Whom would college kids stand in line to see and hear? An aging radical or dissident? A skinny despot from a dangerous country building a nuke reactor? No and no, Peter was not allowed to see the band Hanson.

“Full house. One more and the fire marshal will close us down,” the security guard told him, waving him away, but Peter would not take no for an answer.
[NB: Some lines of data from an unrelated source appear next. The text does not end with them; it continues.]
(* ------------------------------------------------------------------ *)
(** ** [app/utils/githubSummarizerUtils.js], the browser-side caller of
       the gated endpoint *)

Module GithubSummarizerUtils.
Import JsString Json Store Handler Browser.

Definition isValidGithubUrl (url : option Json.value) : bool :=
  if negb (truthy url) || negb (is_string url) then false
  else
    match url with
    | Some (JStr url) => GithubSummarizer.githubUrlPattern_test (trim url)
    | _ => false
    end.

(** What [summarizeGithubRepo] resolves to. *)
Record result : Type := mkResult {
  success : bool;
  data : Json.value;
  usage : Json.value;
  error : Json.value
}.

(** The [catch] block. *)
Definition failed (message : string) : result :=
  {| success := false; data := JNull; usage := JNull;
     error := JStr (message_or_unknown message) |}.

(** STEPS 4 to 6, on the answer of the route. *)
Definition after_response (response : response) : result :=
  match destructure (body response) with
  | None => failed null_property_message
  | Some field =>
      if negb (ok response) then
        failed (to_string (or_else (field "error")
                                   (JStr (http_error (status_code response)))))
      else
        {| success := true;
           data := or_else (field "data") JNull;
           usage := or_else (field "usage") JNull;
           error := or_else (field "error") JNull |}
  end.

Definition summarizeGithubRepo (now : GithubSummarizer.clock)
           (apiKey githubUrl : option Json.value) (options : Json.value)
           (net : network) : handler result :=
  if negb (truthy apiKey) || negb (is_string apiKey) then
    Return (failed "API key is required and must be a string")
  else if negb (truthy githubUrl) || negb (is_string githubUrl) then
    Return (failed "GitHub URL is required and must be a string")
  else
  match apiKey, githubUrl with
  | Some (JStr apiKey), Some (JStr githubUrl) =>
      if negb (GithubSummarizer.githubUrlPattern_test (trim githubUrl)) then
        Return (failed "Invalid GitHub URL format. Must be a valid GitHub repository URL.")
      else
      let request :=
        Some (JObj [("apiKey", JStr (trim apiKey));
                    ("githubUrl", JStr (trim githubUrl));
                    ("options", options)]) in
      match net with
      | RequestLost message => Return (failed message)
      | ResponseLost message =>
          and_then (GithubSummarizer.POST now request)
                   (fun _ => failed message)
      | Delivered =>
          and_then (GithubSummarizer.POST now request)
                   (fun out => after_response (resp out))
      end
  | _, _ => Return (failed "TypeError") (* not reached: strings *)
  end.

End GithubSummarizerUtils.
(* ------------------------------------------------------------------ *)
(** ** The repository pattern, read as a description of URLs *)

Module RepositoryUrl.
Import JsString.

Fixpoint all_repo_chars (s : string) : bool :=
  match s with
  | EmptyString => true
  | String c s' => GithubSummarizer.repo_char c && all_repo_chars s'
  end.

(** [https://github.com/], then an owner of one or more characters of
    the class, a slash, and at least one character of the class;
    anything may follow. *)
Definition matches (s : string) : Prop :=
  exists owner c rest,
    s = ("https://github.com/" ++ owner ++ "/" ++ String c rest)%string
    /\ owner <> ""
    /\ all_repo_chars owner = true
    /\ GithubSummarizer.repo_char c = true.

End RepositoryUrl.
(* ------------------------------------------------------------------ *)
(** ** [app/hooks/useApiKeys.js]: creating, updating and deleting keys *)

Module UseApiKeys.
Import Json Store.

(** [keyData], as [ApiKeyModal] builds it. *)
Record key_data : Type := mkKeyData {
  new_name : string;
  new_key_value : string;
  new_status : key_status;
  new_usage_count : option Z;
  new_usage_limit : option Z
}.

(** [updateData], as [ApiKeyTable] builds it. *)
Record update_data : Type := mkUpdateData {
  set_name : string;
  set_status : key_status;
  set_usage_limit : option Z
}.

Definition unique_violation : pg_error :=
  {| code := "23505";
     message := "duplicate key value violates unique constraint" |}.

(** [.insert([keyData]).select()]: the id is drawn by the store
    ([gen_random_uuid()]), both timestamps default to its [NOW()], and
    the PRIMARY KEY and UNIQUE constraints are checked. *)
Definition insert_row (e : call_env) (uuid : string) (k : key_data)
           (t : table) : (list api_key + pg_error) * table :=
  match fault e with
  | Some err => (inr err, t)
  | None =>
      if existsb (fun r => String.eqb (id r) uuid
                           || String.eqb (key_value r) (new_key_value k)) t
      then (inr unique_violation, t)
      else
        let row := {| id := uuid; name := new_name k;
                      key_value := new_key_value k;
                      status := new_status k;
                      usage_count := new_usage_count k;
                      usage_limit := new_usage_limit k;
                      created_at := db_now e; updated_at := db_now e |} in
        (inl [row], (t ++ [row])%list)
  end.

Definition patched (p : update_data) (r : api_key) : api_key :=
  {| id := id r; name := set_name p; key_value := key_value r;
     status := set_status p; usage_count := usage_count r;
     usage_limit := set_usage_limit p; created_at := created_at r;
     updated_at := updated_at r |}.

(** [.update(updateData).eq('id', keyId).select()] *)
Definition update_rows (e : call_env) (keyId : string) (p : update_data)
           (t : table) : (list api_key + pg_error) * table :=
  match fault e with
  | Some err => (inr err, t)
  | None =>
      let t' := map (fun r => if String.eqb (id r) keyId
                              then update_updated_at_column
                                     (db_now e) (patched p r)
                              else r) t in
      (inl (filter (fun r => String.eqb (id r) keyId) t'), t')
  end.

(** [.delete().eq('id', keyId)] *)
Definition delete_rows (e : call_env) (keyId : string) (t : table)
  : option pg_error * table :=
  match fault e with
  | Some err => (Some err, t)
  | None => (None, filter (fun r => negb (String.eqb (id r) keyId)) t)
  end.

(** The state of the hook that the three operations read or write;
    an entry of [apiKeys] is [None] when it is [undefined]. *)
Record state : Type := mkState {
  apiKeys : list (option api_key);
  error : option string;
  submitting : bool
}.

(** The notifications of the hook. *)
Inductive notice : Type :=
| created | create_failed
| updated | update_failed
| deleted | delete_failed.

(** What one operation leaves behind. *)
Record result : Type := mkResult {
  returned : bool;
  state_after : state;
  shown : list notice;
  table_after : table
}.

(** The message of the TypeError raised by reading [key.id] of an entry
    that is [undefined]. *)
Definition undefined_property_message : string :=
  "Cannot read properties of undefined".

Definition all_defined (keys : list (option api_key)) : bool :=
  forallb (fun key => match key with Some _ => true | None => false end)
          keys.

Definition createApiKey (st : state) (e : call_env) (uuid : string)
           (keyData : key_data) (t : table) : result :=
  if submitting st then
    {| returned := false; state_after := st; shown := [];
       table_after := t |}
  else
    match insert_row e uuid keyData t with
    | (inl data, t') =>
        {| returned := true;
           state_after := {| apiKeys := nth_error data 0 :: apiKeys st;
                             error := None; submitting := false |};
           shown := [created]; table_after := t' |}
    | (inr err, t') =>
        {| returned := false;
           state_after := {| apiKeys := apiKeys st;
                             error := Some (message err);
                             submitting := false |};
           shown := [create_failed]; table_after := t' |}
    end.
Hanson's song “MMMBop” had been the single tune at our house that all three of our kids of various ages could sing together, because that was all there was to the lyric: “Mmm bop, Mmm bop.” With his childhood idols just on the other side of that closed door, he knew something he could do to crash the gate. He dashed up the hill to the campus bookstore, where he bought the fattest, blackest marker manufactured. Then in what I would like to think was the first time he'd ever stripped to the waist in the dining hall restroom, he practiced tracing some words across his chest. Confident that he had the spacing right, he took the cap off the marker, stared into the mirror, and wrote nipple to nipple
Hanson #1
. It was big and bold, and why wouldn't it be? He'd used the Sanford Magnum 44 Permanent Marker. The 44 apparently stood for the IQ of a college kid who would write the name of an aging boy band on his chest.

“You don't see that every day,” one of two dozen visiting priests said as my shirtless son speed-walked across the quad past their tour group. Surely they were thinking that he was a wayward young sinner
who'd made many bad choices in life and that was why on this, the coldest day of the year, he was walking around with some devil-message chest tattoo. If he'd been strung out on heroin or a speedball, the priests would have stopped to straighten him out, but the free buffet lunch in the president's conference room was about to start, and they didn't want to miss the appetizers.

“Now can I come in?” he asked the arena guard who'd shooed him away fifteen minutes earlier. The guard forsook his fire marshal threat, and surprisingly, Peter was admitted through a stage door, and found himself instantly the focal point of six thousand female Hanson fans.

“Hey, come here,” a total stranger beckoned, turning his camera phone Peter's direction. “I want a picture with the
Almost Naked Hanson Fan
.”

As soon as they posed, a wave of applause swept across the giant room. Sensing that his audacious stunt was being warmly received, Peter shut his eyes and blew a kiss toward all, Sinatra style, and then took a deep and dramatic bow, and with that the applause crescendoed into a deafening tribute. Too bad it wasn't for him.

The Hanson brothers had entered through another stage door, and every set of eyes in the place was on them, not my son, who was basking in the applause. Returning upright, Peter saw that everybody in the facility was facing the other end of the stage, and he became as embarrassed as a person who was stripped to the waist could possibly be.

Taking a chair, he was delighted to be inside with the pop idols of his childhood. After an hour his bliss turned to boredom. Hanson did not sing. They did not dance. His Magic Marker self-mutilation had gotten him a ringside seat for a mind-numbingly lifeless presentation about the accounting problems of independent record producing.

MMmmm boring!

Permanent black Magic Marker ink does not come off with a squirt of Neutrogena; two or three showers a day for a week and it was still visible on his rib cage. For a kid who'd grown up listening to Hanson,
he'd moved on musically and was in fact a rap music aficionado, taking part in a weekly “rap-off” where he would compete against the other lyrical impresarios, many of whom were on the school's nationally ranked basketball team. Imagine ten of the tallest young men on campus standing in the hall of a dorm, with a boom box rhythm track blaring as they all tried to outdo one another's rhyming and rapping, and for some enigmatic reason all of the guys were shirtless. Apparently rapping was easier if the artist was not encumbered with a shirt that could ride up on his creativity.